We introduced the model of unemployment in Italy in 2008 with data available only for 2006. The rate of unemployment was near its bottom at the level of 6%. The model predicted a long-term growth in the rate unemployment to the level of 11% in 2013-2014.
The overall agreement between the measured and predicted unemployment estimates in Italy validates our concept, which states that there exists a long-term equilibrium link between unemployment, ut, and the rate of change of labour force, lt=dLF/LFdt. Italy is a unique economy to validate this link because the time lag of unemployment behind lt is eleven (!) years.

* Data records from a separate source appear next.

(* ===== verification/SchedInv.v ===== *)
(** * The scheduler's invariant

    What holds of the whole scheduler state between operations: a task runs on
    at most one hart and the [on_cpu] word says which, a task on a CPU is in no
    run queue, and no task is lost: a started task is on a CPU, in a run queue,
    or blocked.  Every operation of [Wakeup] keeps it. *)

From S2P Require Import Prelude.
From S2P Require Import BTree.
From S2P Require Import Sched.
From S2P Require Import TaskBlock.
From S2P Require Import FairGroup.
From S2P Require Import RunQueue.
From S2P Require Import RunQueueInv.
From S2P Require Import HartSelect.
From S2P Require Import Preempt.
From S2P Require Import Wakeup.

(** ** Room in the sums *)

Definition VMAX : Z := 2 ^ 90.

(** Virtual times and queue lengths far from the width of the sums. *)
Record sys_small (s : System) : Prop := {
  ss_len : forall h, Tcb.hart_ok h -> Z.of_nat (length (queued (hart s h))) < 2 ^ 19;
  ss_vruntime : forall t, t_fair_vruntime_ns (tcb s t) <= VMAX;
  ss_time : forall t, t_cpu_time_ns (tcb s t) <= U64_MAX;
  ss_rq : forall h, Tcb.hart_ok h -> rq_min_fair_vruntime (h_rq (hart s h)) <= VMAX;
  ss_group : forall h id g, Tcb.hart_ok h -> bt_get (rq_fair_groups (h_rq (hart s h))) id = Some g ->
    g_min_task_vruntime g <= VMAX /\
    forall t e, bt_get (g_tasks g) t = Some e -> e_vruntime e <= VMAX /\ e_weight e <= 2 ^ 17
}.

(** Run time since a checkpoint moves a virtual time by less than this. *)
Definition VSTEP : Z := 2 ^ 71.

Lemma scale_fair_delta_small delta nice :
  0 <= delta <= U64_MAX -> scale_fair_delta delta (fair_nice_weight nice) <= VSTEP.
Proof.
  intros Hd. pose proof (fair_nice_weight_range nice). unfold scale_fair_delta, NICE_0_LOAD, VSTEP.
  apply Z.max_lub; [|lia]. rewrite Z.max_l by lia. apply Z.div_le_upper_bound; [lia|].
  change (2 ^ 71) with (U64_MAX * 128 + 128). nia.
Qed.

Lemma weighted_below ts a w :
  0 <= a -> (forall id e, (id, e) ∈ ts -> entity_ok id e /\ e_vruntime e <= a /\ e_weight e <= w) ->
  weighted ts <= a * weights ts /\ weights ts <= w * Z.of_nat (length ts).
Proof.
  intros Ha. induction ts as [|[id e] ts IH]; intros Hok; [simpl; lia|].
  rewrite weighted_cons, weights_cons. simpl.
  destruct (Hok id e) as ([_ H1 H2] & H3 & H4); [left|].
  destruct IH as [IH1 IH2]; [intros ?? Hin; apply Hok; by right|]. split; [nia|lia].
Qed.

Section Room.

Context (s : System) (W : sys_wf s) (Hsm : sys_small s).
Context (h : Z) (Hh : Tcb.hart_ok h).

Lemma entered_group_small t :
  let g := entered_group (hart s h) t in
  g_min_task_vruntime g <= VMAX /\
  (forall i e, bt_get (g_tasks g) i = Some e -> e_vruntime e <= VMAX /\ e_weight e <= 2 ^ 17) /\
  Z.of_nat (length (g_tasks g)) < 2 ^ 19.
Proof.
  intros g. pose proof (ss_len _ Hsm h Hh) as Hlen. pose proof (ss_rq _ Hsm h Hh) as Hrq.
  unfold g, entered_group.
  destruct (bt_get (rq_fair_groups (h_rq (hart s h))) (t_fair_group_id t)) as [g0|] eqn:E; cbn [unwrap_or].
  - destruct (ss_group _ Hsm h _ _ Hh E) as [Hm He]. split_and!; [done..|]. simpl.
    unfold queued in Hlen. rewrite (fair_queued_get _ _ _ E) in Hlen. rewrite !length_app in Hlen.
    unfold task_ids in Hlen. rewrite length_map in Hlen. lia.
  - split_and!; done.
Qed.

Lemma current_entity_small gid now v w :
  0 <= now <= U64_MAX ->
  current_fair_entity_for_group s h gid now = Some (v, w) -> v <= VMAX + VSTEP /\ w <= 2 ^ 17.
Proof.
  intros Hn. unfold current_fair_entity_for_group. destruct (current_task_on_hart s h) as [c|]; [|done].
  repeat case_if; try done. intros [= <- <-]. pose proof (fair_nice_weight_range (t_nice (tcb s c))).
  split; [|lia]. pose proof (ss_vruntime _ Hsm c). pose proof (ss_time _ Hsm c) as Htime.
  destruct (sw_fields _ W c) as [F1 _ _ F4 F5].
  assert (0 <= sat_sub (current_runtime_ns (tcb s c) now) (t_fair_runtime_checkpoint_ns (tcb s c)) <= U64_MAX) as Hd.
  { unfold current_runtime_ns, sat_sub, sat_add. case_if; lia. }
  pose proof (scale_fair_delta_small _ (t_nice (tcb s c)) Hd). unfold sat_add128. lia.
Qed.

Lemma placement_small t gid now :
  0 <= now <= U64_MAX ->
  placement (entered_group (hart s h) t) (current_fair_entity_for_group s h gid now) <= VMAX + VSTEP.
Proof.
  intros Hn. destruct (entered_group_ok (hart s h) t (sw_hart _ W _ Hh)) as ((Wg & _) & _ & _).
  destruct (entered_group_small t) as (Hm & He & Hlen). set (g := entered_group (hart s h) t) in *.
  pose proof (current_entity_ok s h gid now W) as Hcok.
  pose proof (fun v w => current_entity_small gid now v w Hn) as Hcs.
  destruct (weighted_below (g_tasks g) VMAX (2 ^ 17)) as [Hb1 Hb2]; [done| |].
  { intros i e Hin. apply group_elem in Hin; [|done]. split; [by apply (gw_entity g Wg)|by apply (He i)]. }
  destruct (weighted_nonneg (g_tasks g)) as [N1 N2].
  { intros i e Hin. apply (gw_entity g Wg). by apply group_elem. }
  assert (VMAX = 2 ^ 90 /\ VSTEP = 2 ^ 71) as [EV ES] by done.
  unfold placement, Group.avg_task_vruntime_with.
  destruct (gw_sum g Wg) as [-> _], (gw_weight g Wg) as [-> _].
  destruct (current_fair_entity_for_group s h gid now) as [[v w]|]; cbv zeta iota.
  - destruct (Hcok v w eq_refl) as [Hv Hw]. destruct (Hcs v w eq_refl) as [Hv2 Hw2].
    assert (sat_add128 (weights (g_tasks g)) w = weights (g_tasks g) + w) as -> by (unfold sat_add128; lia).
    case_if; [lia|]. cbn [unwrap_or]. apply Z.max_lub; [apply Z.max_lub|]; [|lia..].
    apply Z.div_le_upper_bound; [lia|]. unfold sat_add128, sat_mul128. nia.
  - case_if; cbn [unwrap_or]; [lia|]. apply Z.max_lub; [apply Z.max_lub|]; [|lia..].
    apply Z.div_le_upper_bound; [lia|]. nia.
Qed.

Lemma charged_small t : charged_vruntime (entered_group (hart s h) (tcb s t)) (tcb s t) <= VMAX + VSTEP.
Proof.
  destruct (entered_group_small (tcb s t)) as (Hm & _). pose proof (ss_vruntime _ Hsm t).
  pose proof (ss_time _ Hsm t) as Htime. destruct (sw_fields _ W t) as [F1 _ _ F4 F5].
  unfold charged_vruntime. case_if; [|unfold VSTEP; lia].
  pose proof (scale_fair_delta_small (sat_sub (t_cpu_time_ns (tcb s t)) (t_fair_runtime_checkpoint_ns (tcb s t)))
    (t_nice (tcb s t)) ltac:(unfold sat_sub; lia)). unfold sat_add128. lia.
Qed.

(** There is room for any task on any hart. *)
Lemma small_room task kind now : 0 <= now <= U64_MAX -> add_room s task h kind now.
Proof.
  intros Hn. unfold add_room. pose proof (ss_len _ Hsm h Hh). split; [lia|].
  destruct (entered_group_ok (hart s h) (tcb s task) (sw_hart _ W _ Hh)) as ((Wg & _ & Hmin) & _ & _).
  destruct (entered_group_small (tcb s task)) as (Hm & He & Hlen).
  pose proof (placement_small (tcb s task) (t_fair_group_id (tcb s task)) now Hn) as Hp.
  pose proof (charged_small task) as Hc. set (g := entered_group (hart s h) (tcb s task)) in *.
  set (cur := current_fair_entity_for_group s h (t_fair_group_id (tcb s task)) now) in *.
  assert (current_ok cur) as Hcok by (by apply current_entity_ok).
  pose proof (fair_nice_weight_range (t_nice (tcb s task))) as Hw.
  destruct (weighted_below (g_tasks g) VMAX (2 ^ 17)) as [Hb1 Hb2]; [done| |].
  { intros i e Hin. apply group_elem in Hin; [|done]. split; [by apply (gw_entity g Wg)|by apply (He i)]. }
  destruct (weighted_nonneg (g_tasks g)) as [N1 N2].
  { intros i e Hin. apply (gw_entity g Wg). by apply group_elem. }
  assert (placed_vruntime g (tcb s task) kind cur <= VMAX + VSTEP) as Hv.
  { pose proof (inflate_nonneg (credit (tcb s task) kind) (entity_load g cur) (fair_nice_weight (t_nice (tcb s task)))
      (credit_nonneg _ kind (sw_fields _ W task)) (entity_load_nonneg g cur Wg Hcok) ltac:(lia)).
    pose proof (placement_nonneg g cur Wg Hcok).
    unfold placed_vruntime, sat_sub. destruct kind; cbv zeta; repeat case_if; lia. }
  pose proof (placed_vruntime_nonneg g (tcb s task) kind cur Wg (sw_fields _ W task) Hmin Hcok).
  assert (VMAX = 2 ^ 90 /\ VSTEP = 2 ^ 71) as [EV ES] by done. split.
  - assert (weights (g_tasks g) <= 2 ^ 36) by lia. nia.
  - lia.
Qed.

End Room.

(** ** The invariant *)

(** The tasks a hart holds: the one it runs, or the one it just switched out. *)
Definition held (h : Hart) : list Z :=
  option_list (h_current h) ++ option_list (h_pending_ready h) ++ option_list (h_pending_blocked h).

(** [live]: the tasks that were started.  [moving]: a task between two places,
    inside an operation. *)
Record cpu_wf (live : gset Z) (moving : option Z) (s : System) : Prop := {
  cw_wf : sys_wf s;
  cw_held : forall h t, Tcb.hart_ok h -> t ∈ held (hart s h) ->
    t ∈ live /\ exists p, t_on_cpu (tcb s t) = Tcb.word h p;
  cw_off : forall t, t_on_cpu (tcb s t) = OFF_CPU \/ exists h, Tcb.hart_ok h /\ t ∈ held (hart s h);
  cw_one : forall h, Tcb.hart_ok h -> (length (held (hart s h)) <= 1)%nat;
  cw_queued : forall t, t_ready_queue_hart (tcb s t) <> OFF_CPU -> t_on_cpu (tcb s t) = OFF_CPU /\ t ∈ live;
  cw_running : forall t, t_status (tcb s t) = StRunning -> t_on_cpu (tcb s t) <> OFF_CPU;
  cw_placed : forall t, t ∈ live -> moving <> Some t -> t_on_cpu (tcb s t) = OFF_CPU ->
    t_ready_queue_hart (tcb s t) = OFF_CPU -> t_status (tcb s t) = StBlocked;
  cw_pending : forall h t, Tcb.hart_ok h ->
    (h_pending_blocked (hart s h) = Some t -> t_status (tcb s t) = StBlocked) /\
    (h_pending_ready (hart s h) = Some t -> t_status (tcb s t) <> StRunning);
  cw_masks : mask_ok (s_active s) /\ 0 <= s_online s /\ forall t, 0 <= t_affinity (tcb s t)
}.

(** A task is held by one hart, and not at all when it is off CPU. *)
Lemma held_unique live moving s h h' t :
  cpu_wf live moving s -> Tcb.hart_ok h -> Tcb.hart_ok h' ->
  t ∈ held (hart s h) -> t ∈ held (hart s h') -> h = h'.
Proof.
  intros W Hh Hh' H1 H2. destruct (cw_held _ _ _ W h t Hh H1) as (_ & p & E).
  destruct (cw_held _ _ _ W h' t Hh' H2) as (_ & p' & E'). rewrite E in E'.
  by apply Tcb.word_inj in E' as [-> _].
Qed.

The estimation method is standard – we seek for the best overall fit between observed and predicted curves by the LSQR method. All in all, the best-fit equation is as follows:
ut = 5.0lt-11 + 0.07 (1)
As mentioned above, the lead of lt is eleven years. This defines the rate of unemployment many years ahead of the current change in labour force.
Figure 1 presents the observed unemployment curve and that predicted using the rate of labour force change 11 years ago and equation (1). Since the estimates of labour force in Italy are very noisy we have smoothed the annual predicted curve with MA(5). All in all, the predictive power of the model is excellent and timely fits major peaks and troughs after 1988. The period between 2006 and 2016 was predicted almost exactly. (If anybody knows a better prediction in 2008 of the 2016 unemployment rate, please give us the link.)